Sanctions Confirmations In Facility Agreements – Is There A Market Standard?

Author:Mr Adam Pierce
Profession:Dentons (United Kingdom)

In the European loan markets, it is increasingly common for lenders to require their borrowers (and other "Obligors") to provide sanctions-related representations and undertakings (sanctions confirmations) in their facility agreements.  Adam Pierce considers whether any pattern is emerging on their nature and scope.

What are sanctions confirmations for?

The primary purpose of sanctions confirmations is to help lenders avoid incurring liability under sanctions as a result of providing the facilities in question. 

Many European lenders are as concerned, or even more concerned, about liability under US sanctions than under their own domestic sanctions regimes.

Although US sanctions are notoriously extra-territorial in scope, most will not directly bind lenders incorporated and acting outside the US.  However:

certain US sanctions (currently those relating to Cuba and Iran) also apply to non-US subsidiaries of US entities; parts of the current US sanctions regime on Iran are entirely extra-territorial; US staff who are US citizens will need to comply with US sanctions; and for US dollar lending, New York clearing of dollar payments is likely to bring any lender, wherever they are based, within the US sanctions regime.

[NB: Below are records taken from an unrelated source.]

(** C1.  Two runs in a row with the same inputs, the second in front of the
    remote the first one left.  Whatever its outcome, the second run sends
    no release creation: its existence check, an exact comparison of names,
    finds a release of the name.  When it returns it has sent an update,
    the name has exactly one release where it had none before the first run
    (and as many as before otherwise), and the first release of the name
    carries the draft and prerelease flags of the run and the body the
    second run holds.  And both runs do return when nothing fails and the
    first one starts in front of a ready remote. *)
Theorem release_convergence p c w1 :
  (forall w1' w2,
      ids_nonneg (remote w1) -> fresh_ids (remote w1) ->
      run p c w1 = Done tt w1' ->
      remote w2 = remote w1' ->
      sends (fun call => is_create_release call = false) (run p c) w2
      /\ forall w2',
          run p c w2 = Done tt w2' ->
          (exists l, log w2' = (log w2 ++ l)%list
                     /\ exists id b, In (UpdateRelease id (release c) b (draft c)
                                                       (prerelease c)) l)
          /\ length (releases_named (release c) (remote w2'))
             = Nat.max 1 (length (releases_named (release c) (remote w1)))
          /\ (releases_named (release c) (remote w1) = [] ->
              length (releases_named (release c) (remote w2')) = 1%nat)
          /\ exists r,
              find (named (release c)) (releases (remote w2')) = Some r
              /\ rel_draft r = draft c /\ rel_prerelease r = prerelease c
              /\ (commit_fetch w2 = None -> rel_body r = body w2))
  /\ (quiet w1 -> ready c (remote w1) ->
      exists w1',
        run p c w1 = Done tt w1'
        /\ forall w2, remote w2 = remote w1' -> quiet w2 ->
                      exists w2', run p c w2 = Done tt w2').
Proof.
  split.
  - intros w1' w2 Hn Hf R1 Same.
    destruct (@run_summary p c w1 w1' Hn Hf R1) as (Hn1 & Hf1 & L1 & _ & _).
    rewrite <- Same in Hn1, Hf1, L1.
    assert (Ne : releases_named (release c) (remote w2) <> []).
    { intros Q; rewrite Q in L1; cbn [length] in L1; lia. }
    split; [now apply run_creates_no_second_release|].
    intros w2' R2.
    destruct (@run_summary p c w2 w2' Hn1 Hf1 R2) as (_ & _ & L2 & Found & Log).
    rewrite L1 in L2.
    split; [|split; [lia|split; [|exact Found]]].
    + destruct (Log Ne) as (l & L & _ & U); eauto.
    + intros Q; rewrite Q in L2; simpl in L2; lia.
  - intros Q1 Rd1.
    destruct (run_returns p Q1 Rd1) as (w1' & E1 & _ & Rd1').
    exists w1'; split; [exact E1|].
    intros w2 Same Q2; rewrite <- Same in Rd1'.
    destruct (run_returns p Q2 Rd1') as (w2' & E2 & _); eauto.
Qed.

End Reconciliation.

(* ------------------------------------------------------------------ *)
(** ** The constructor: tokens, paths and names                         *)
(* ------------------------------------------------------------------ *)

Lemma append_empty (s : string) : s ++ "" = s.
Proof. induction s as [|a s IH]; simpl; [reflexivity | now rewrite IH]. Qed.

Lemma append_snoc (cur : string) a s :
  (cur ++ String a "") ++ s = cur ++ String a s.
Proof. induction cur as [|b cur IH]; simpl; [reflexivity | now rewrite IH]. Qed.

Lemma free_of_delims_app s t :
  free_of_delims (s ++ t) = free_of_delims s && free_of_delims t.
Proof.
  induction s as [|a s IH]; simpl; [reflexivity|].
  now rewrite IH, andb_assoc.
Qed.

Lemma split_from_free s :
  forall cur sep,
    free_of_delims cur = true ->
    Forall (fun t => free_of_delims t = true) (split_from s cur sep).
Proof.
  induction s as [|a s IH]; intros cur sep Hc; simpl.
  - constructor; [exact Hc | constructor].
  - destruct (is_delim a) eqn:Da.
    + destruct sep.
      * apply IH, Hc.
      * constructor; [exact Hc | apply IH; reflexivity].
    + apply IH. rewrite free_of_delims_app, Hc. simpl. now rewrite Da.
Qed.

Lemma split_from_whole s :
  forall cur, free_of_delims s = true -> split_from s cur false = [cur ++ s].
Proof.
  induction s as [|a s IH]; intros cur H; simpl in *.
  - now rewrite append_empty.
  - apply andb_true_iff in H. destruct H as [Ha Hs].
    apply negb_true_iff in Ha. rewrite Ha, IH by exact Hs.
    now rewrite append_snoc.
Qed.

Given the above, sanctions confirmations will usually incorporate a definition of "Sanctions" covering US sanctions and any domestic sanctions to which the lenders may be subject.

Which deals?

Sanctions confirmations have become standard on almost all US dollar denominated loans. The arguments for including these provisions in non-US dollar transactions are often not as strong. However, our experience is that many lenders' policies require the same kind of sanctions confirmations in at least some non-US dollar transactions too.

What are the standard confirmations?

The following are reasonably standard:

Sanctions status. That no Obligor nor anyone controlling an Obligor is a targeted person, or located in a targeted jurisdiction under any of the relevant sanctions regimes (a Sanctions Target). Some lenders ask for these confirmations to apply to directors, affiliates or even all employees of Obligors. Where they do, there is often negotiation on whether this should be based on the Obligors' awareness. Use of funds. That the borrower will not use the loans to do business with a Sanctions Target. The risk here is lender liability for facilitating that business. Compliance with sanctions to which Obligors are subject. Many...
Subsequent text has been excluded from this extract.